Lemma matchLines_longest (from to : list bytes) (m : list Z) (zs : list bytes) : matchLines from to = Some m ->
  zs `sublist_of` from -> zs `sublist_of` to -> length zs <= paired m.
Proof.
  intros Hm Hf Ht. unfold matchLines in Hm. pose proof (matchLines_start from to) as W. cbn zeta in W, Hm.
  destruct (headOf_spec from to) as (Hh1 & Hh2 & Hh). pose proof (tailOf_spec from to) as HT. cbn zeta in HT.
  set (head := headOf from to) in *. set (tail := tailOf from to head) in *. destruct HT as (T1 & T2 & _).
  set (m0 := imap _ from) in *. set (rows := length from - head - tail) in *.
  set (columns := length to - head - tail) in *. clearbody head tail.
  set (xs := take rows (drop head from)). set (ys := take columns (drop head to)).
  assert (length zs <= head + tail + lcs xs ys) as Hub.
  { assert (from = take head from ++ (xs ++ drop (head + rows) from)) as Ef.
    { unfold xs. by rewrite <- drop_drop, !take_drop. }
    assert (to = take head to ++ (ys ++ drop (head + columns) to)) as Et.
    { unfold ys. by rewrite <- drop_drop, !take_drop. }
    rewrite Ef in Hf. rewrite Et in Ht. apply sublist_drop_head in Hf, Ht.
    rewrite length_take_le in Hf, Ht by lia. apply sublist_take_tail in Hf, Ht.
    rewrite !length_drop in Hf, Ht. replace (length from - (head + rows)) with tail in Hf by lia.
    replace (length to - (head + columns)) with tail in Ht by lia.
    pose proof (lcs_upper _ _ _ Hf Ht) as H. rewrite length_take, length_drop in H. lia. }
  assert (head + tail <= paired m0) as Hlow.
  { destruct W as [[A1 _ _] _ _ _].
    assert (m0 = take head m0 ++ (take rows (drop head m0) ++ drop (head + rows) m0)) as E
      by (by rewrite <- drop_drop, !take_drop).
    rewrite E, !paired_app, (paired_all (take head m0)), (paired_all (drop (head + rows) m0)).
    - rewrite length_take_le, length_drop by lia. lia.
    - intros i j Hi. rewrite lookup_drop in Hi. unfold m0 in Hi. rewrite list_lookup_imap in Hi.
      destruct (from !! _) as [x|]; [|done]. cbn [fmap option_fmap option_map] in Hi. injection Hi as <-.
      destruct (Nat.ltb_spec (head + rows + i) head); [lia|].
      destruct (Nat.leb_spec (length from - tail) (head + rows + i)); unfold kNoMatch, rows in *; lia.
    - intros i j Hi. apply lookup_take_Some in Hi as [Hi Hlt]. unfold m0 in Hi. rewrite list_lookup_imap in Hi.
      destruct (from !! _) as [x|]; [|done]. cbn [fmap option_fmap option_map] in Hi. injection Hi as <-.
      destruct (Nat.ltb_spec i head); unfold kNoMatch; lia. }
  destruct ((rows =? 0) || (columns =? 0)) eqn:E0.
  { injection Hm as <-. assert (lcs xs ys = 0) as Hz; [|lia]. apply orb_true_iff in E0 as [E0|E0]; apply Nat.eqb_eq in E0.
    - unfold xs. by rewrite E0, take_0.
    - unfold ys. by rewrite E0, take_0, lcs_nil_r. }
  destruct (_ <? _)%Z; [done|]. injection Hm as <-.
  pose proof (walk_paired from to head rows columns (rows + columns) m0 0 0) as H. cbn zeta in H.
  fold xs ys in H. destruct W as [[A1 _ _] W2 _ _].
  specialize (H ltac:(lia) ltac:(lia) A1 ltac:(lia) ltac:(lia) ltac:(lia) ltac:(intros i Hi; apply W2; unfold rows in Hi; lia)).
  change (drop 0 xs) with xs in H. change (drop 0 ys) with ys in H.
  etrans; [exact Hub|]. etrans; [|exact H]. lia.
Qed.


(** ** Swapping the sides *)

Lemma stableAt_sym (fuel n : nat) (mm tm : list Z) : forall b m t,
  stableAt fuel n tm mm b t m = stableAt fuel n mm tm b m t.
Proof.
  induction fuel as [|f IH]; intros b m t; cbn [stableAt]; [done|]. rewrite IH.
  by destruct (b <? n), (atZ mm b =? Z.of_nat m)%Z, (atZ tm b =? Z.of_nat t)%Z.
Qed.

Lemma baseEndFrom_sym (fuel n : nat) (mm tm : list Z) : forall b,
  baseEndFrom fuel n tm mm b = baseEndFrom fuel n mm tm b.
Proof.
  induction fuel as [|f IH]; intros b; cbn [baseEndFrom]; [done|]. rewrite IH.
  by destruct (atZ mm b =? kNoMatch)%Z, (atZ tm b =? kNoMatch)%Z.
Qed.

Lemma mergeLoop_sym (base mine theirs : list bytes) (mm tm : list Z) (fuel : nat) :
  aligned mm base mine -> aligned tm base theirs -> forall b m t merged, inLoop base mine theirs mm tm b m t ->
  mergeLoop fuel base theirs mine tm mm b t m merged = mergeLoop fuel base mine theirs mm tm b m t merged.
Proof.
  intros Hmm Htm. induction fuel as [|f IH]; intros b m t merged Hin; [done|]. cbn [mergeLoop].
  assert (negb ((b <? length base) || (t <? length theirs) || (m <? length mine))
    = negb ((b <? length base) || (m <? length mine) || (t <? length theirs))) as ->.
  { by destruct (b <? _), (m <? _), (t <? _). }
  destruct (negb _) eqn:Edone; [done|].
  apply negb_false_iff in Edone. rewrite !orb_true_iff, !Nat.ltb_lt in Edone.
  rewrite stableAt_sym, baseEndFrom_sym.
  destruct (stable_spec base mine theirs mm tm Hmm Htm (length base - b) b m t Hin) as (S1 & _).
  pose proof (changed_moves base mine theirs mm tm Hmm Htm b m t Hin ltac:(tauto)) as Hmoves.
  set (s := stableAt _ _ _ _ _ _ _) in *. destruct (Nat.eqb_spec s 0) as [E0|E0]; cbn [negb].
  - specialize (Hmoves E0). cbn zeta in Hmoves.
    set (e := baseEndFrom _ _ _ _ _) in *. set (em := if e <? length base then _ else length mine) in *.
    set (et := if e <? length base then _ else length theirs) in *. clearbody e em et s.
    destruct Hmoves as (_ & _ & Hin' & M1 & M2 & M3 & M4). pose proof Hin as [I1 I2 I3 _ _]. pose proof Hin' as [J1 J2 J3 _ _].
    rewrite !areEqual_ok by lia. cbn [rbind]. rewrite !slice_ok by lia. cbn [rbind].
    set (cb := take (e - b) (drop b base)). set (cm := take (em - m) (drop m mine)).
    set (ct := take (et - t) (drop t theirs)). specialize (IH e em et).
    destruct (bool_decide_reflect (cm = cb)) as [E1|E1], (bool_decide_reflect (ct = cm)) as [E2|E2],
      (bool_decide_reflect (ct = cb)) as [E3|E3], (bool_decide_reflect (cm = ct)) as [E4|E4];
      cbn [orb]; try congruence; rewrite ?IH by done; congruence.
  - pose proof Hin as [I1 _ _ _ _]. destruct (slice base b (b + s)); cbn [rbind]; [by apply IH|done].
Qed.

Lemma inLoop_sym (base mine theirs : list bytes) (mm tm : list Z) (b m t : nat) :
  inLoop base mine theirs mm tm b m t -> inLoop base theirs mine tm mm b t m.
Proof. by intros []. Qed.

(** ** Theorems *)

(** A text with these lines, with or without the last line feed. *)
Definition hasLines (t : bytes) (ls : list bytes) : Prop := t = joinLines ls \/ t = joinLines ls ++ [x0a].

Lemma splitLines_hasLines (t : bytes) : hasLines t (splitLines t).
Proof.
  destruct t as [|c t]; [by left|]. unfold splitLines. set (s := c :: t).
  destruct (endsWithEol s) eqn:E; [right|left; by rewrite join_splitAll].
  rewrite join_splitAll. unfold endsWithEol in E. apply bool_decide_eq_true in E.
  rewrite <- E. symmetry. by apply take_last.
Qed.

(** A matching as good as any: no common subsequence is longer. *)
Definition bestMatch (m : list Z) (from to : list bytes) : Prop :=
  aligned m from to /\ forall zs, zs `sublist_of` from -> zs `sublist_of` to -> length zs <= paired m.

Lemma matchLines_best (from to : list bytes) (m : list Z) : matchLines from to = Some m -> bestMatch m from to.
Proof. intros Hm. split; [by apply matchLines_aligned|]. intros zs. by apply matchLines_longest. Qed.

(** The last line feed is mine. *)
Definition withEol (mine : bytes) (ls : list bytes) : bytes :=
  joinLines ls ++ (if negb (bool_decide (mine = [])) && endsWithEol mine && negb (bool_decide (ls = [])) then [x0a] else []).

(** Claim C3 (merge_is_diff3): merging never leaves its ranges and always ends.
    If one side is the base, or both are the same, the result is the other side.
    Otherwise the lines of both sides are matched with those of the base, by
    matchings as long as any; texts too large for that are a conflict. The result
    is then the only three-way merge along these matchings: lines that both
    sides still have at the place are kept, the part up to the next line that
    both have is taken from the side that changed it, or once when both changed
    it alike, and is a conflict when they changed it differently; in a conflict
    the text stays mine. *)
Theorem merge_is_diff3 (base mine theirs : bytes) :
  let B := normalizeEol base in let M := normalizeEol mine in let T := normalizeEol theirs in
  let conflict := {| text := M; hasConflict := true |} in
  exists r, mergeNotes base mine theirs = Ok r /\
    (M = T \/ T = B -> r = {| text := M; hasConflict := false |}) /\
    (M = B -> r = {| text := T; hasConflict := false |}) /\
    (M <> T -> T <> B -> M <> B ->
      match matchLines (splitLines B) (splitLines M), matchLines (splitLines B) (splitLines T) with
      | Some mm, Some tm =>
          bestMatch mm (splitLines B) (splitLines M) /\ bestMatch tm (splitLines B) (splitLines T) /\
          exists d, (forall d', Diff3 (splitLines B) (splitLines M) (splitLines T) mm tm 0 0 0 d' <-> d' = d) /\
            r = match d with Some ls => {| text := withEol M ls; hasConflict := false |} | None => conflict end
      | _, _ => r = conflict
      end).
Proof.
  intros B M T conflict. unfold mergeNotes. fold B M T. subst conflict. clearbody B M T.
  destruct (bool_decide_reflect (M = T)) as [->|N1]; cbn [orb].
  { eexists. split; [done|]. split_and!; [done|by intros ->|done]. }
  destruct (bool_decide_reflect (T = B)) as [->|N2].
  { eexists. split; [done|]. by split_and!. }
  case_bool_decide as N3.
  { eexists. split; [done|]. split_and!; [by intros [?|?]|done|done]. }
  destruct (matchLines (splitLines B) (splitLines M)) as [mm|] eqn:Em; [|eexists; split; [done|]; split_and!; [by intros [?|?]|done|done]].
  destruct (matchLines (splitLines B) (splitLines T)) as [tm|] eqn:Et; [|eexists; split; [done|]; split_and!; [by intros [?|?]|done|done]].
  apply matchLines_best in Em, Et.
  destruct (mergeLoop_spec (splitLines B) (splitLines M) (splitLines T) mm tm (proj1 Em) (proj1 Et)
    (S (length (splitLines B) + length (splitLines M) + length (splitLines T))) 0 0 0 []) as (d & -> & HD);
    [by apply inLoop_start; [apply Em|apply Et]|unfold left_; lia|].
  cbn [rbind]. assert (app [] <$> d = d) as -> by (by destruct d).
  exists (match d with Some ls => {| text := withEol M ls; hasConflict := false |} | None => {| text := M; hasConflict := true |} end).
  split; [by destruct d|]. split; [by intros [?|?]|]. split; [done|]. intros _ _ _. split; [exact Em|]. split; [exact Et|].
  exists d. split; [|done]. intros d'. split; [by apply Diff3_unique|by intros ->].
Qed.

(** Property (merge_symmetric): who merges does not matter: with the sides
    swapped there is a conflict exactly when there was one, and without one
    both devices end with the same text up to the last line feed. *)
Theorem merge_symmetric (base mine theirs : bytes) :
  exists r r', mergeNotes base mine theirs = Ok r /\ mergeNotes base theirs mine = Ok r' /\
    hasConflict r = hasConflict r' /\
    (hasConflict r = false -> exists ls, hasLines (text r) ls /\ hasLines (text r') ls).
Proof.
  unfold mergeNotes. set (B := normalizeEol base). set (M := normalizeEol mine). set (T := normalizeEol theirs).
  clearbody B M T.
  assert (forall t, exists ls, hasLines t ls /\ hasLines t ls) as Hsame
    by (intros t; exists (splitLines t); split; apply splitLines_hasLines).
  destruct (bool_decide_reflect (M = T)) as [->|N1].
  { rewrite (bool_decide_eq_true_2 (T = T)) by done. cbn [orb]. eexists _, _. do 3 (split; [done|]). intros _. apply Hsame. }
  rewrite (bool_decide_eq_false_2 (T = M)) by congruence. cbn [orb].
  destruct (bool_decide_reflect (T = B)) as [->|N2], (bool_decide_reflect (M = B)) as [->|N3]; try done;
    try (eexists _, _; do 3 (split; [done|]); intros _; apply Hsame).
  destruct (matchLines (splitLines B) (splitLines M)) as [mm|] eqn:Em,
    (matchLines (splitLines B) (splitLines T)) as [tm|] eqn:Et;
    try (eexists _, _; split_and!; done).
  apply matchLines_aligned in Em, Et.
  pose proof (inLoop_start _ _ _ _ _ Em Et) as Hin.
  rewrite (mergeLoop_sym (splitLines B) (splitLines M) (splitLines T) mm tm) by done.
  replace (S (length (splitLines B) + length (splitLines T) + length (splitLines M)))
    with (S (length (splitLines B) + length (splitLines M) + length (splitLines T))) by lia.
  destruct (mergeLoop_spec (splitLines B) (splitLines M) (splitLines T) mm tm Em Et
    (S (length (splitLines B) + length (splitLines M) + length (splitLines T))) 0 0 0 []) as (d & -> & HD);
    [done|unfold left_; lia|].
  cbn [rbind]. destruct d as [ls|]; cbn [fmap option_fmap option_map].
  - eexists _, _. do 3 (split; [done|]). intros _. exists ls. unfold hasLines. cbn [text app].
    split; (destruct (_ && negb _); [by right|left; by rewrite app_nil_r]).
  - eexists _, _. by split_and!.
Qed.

Your assignment => Take the stretch of lines above from the one containing "matchings as long" through the one containing "destruct (bool_decide_reflect (T = B)) as [->|N2]." and repeat it exactly, adding no other line.

Written reply =>
    matchings as long as any; texts too large for that are a conflict. The result
    is then the only three-way merge along these matchings: lines that both
    sides still have at the place are kept, the part up to the next line that
    both have is taken from the side that changed it, or once when both changed
    it alike, and is a conflict when they changed it differently; in a conflict
    the text stays mine. *)
Theorem merge_is_diff3 (base mine theirs : bytes) :
  let B := normalizeEol base in let M := normalizeEol mine in let T := normalizeEol theirs in
  let conflict := {| text := M; hasConflict := true |} in
  exists r, mergeNotes base mine theirs = Ok r /\
    (M = T \/ T = B -> r = {| text := M; hasConflict := false |}) /\
    (M = B -> r = {| text := T; hasConflict := false |}) /\
    (M <> T -> T <> B -> M <> B ->
      match matchLines (splitLines B) (splitLines M), matchLines (splitLines B) (splitLines T) with
      | Some mm, Some tm =>
          bestMatch mm (splitLines B) (splitLines M) /\ bestMatch tm (splitLines B) (splitLines T) /\
          exists d, (forall d', Diff3 (splitLines B) (splitLines M) (splitLines T) mm tm 0 0 0 d' <-> d' = d) /\
            r = match d with Some ls => {| text := withEol M ls; hasConflict := false |} | None => conflict end
      | _, _ => r = conflict
      end).
Proof.
  intros B M T conflict. unfold mergeNotes. fold B M T. subst conflict. clearbody B M T.
  destruct (bool_decide_reflect (M = T)) as [->|N1]; cbn [orb].
  { eexists. split; [done|]. split_and!; [done|by intros ->|done]. }
  destruct (bool_decide_reflect (T = B)) as [->|N2].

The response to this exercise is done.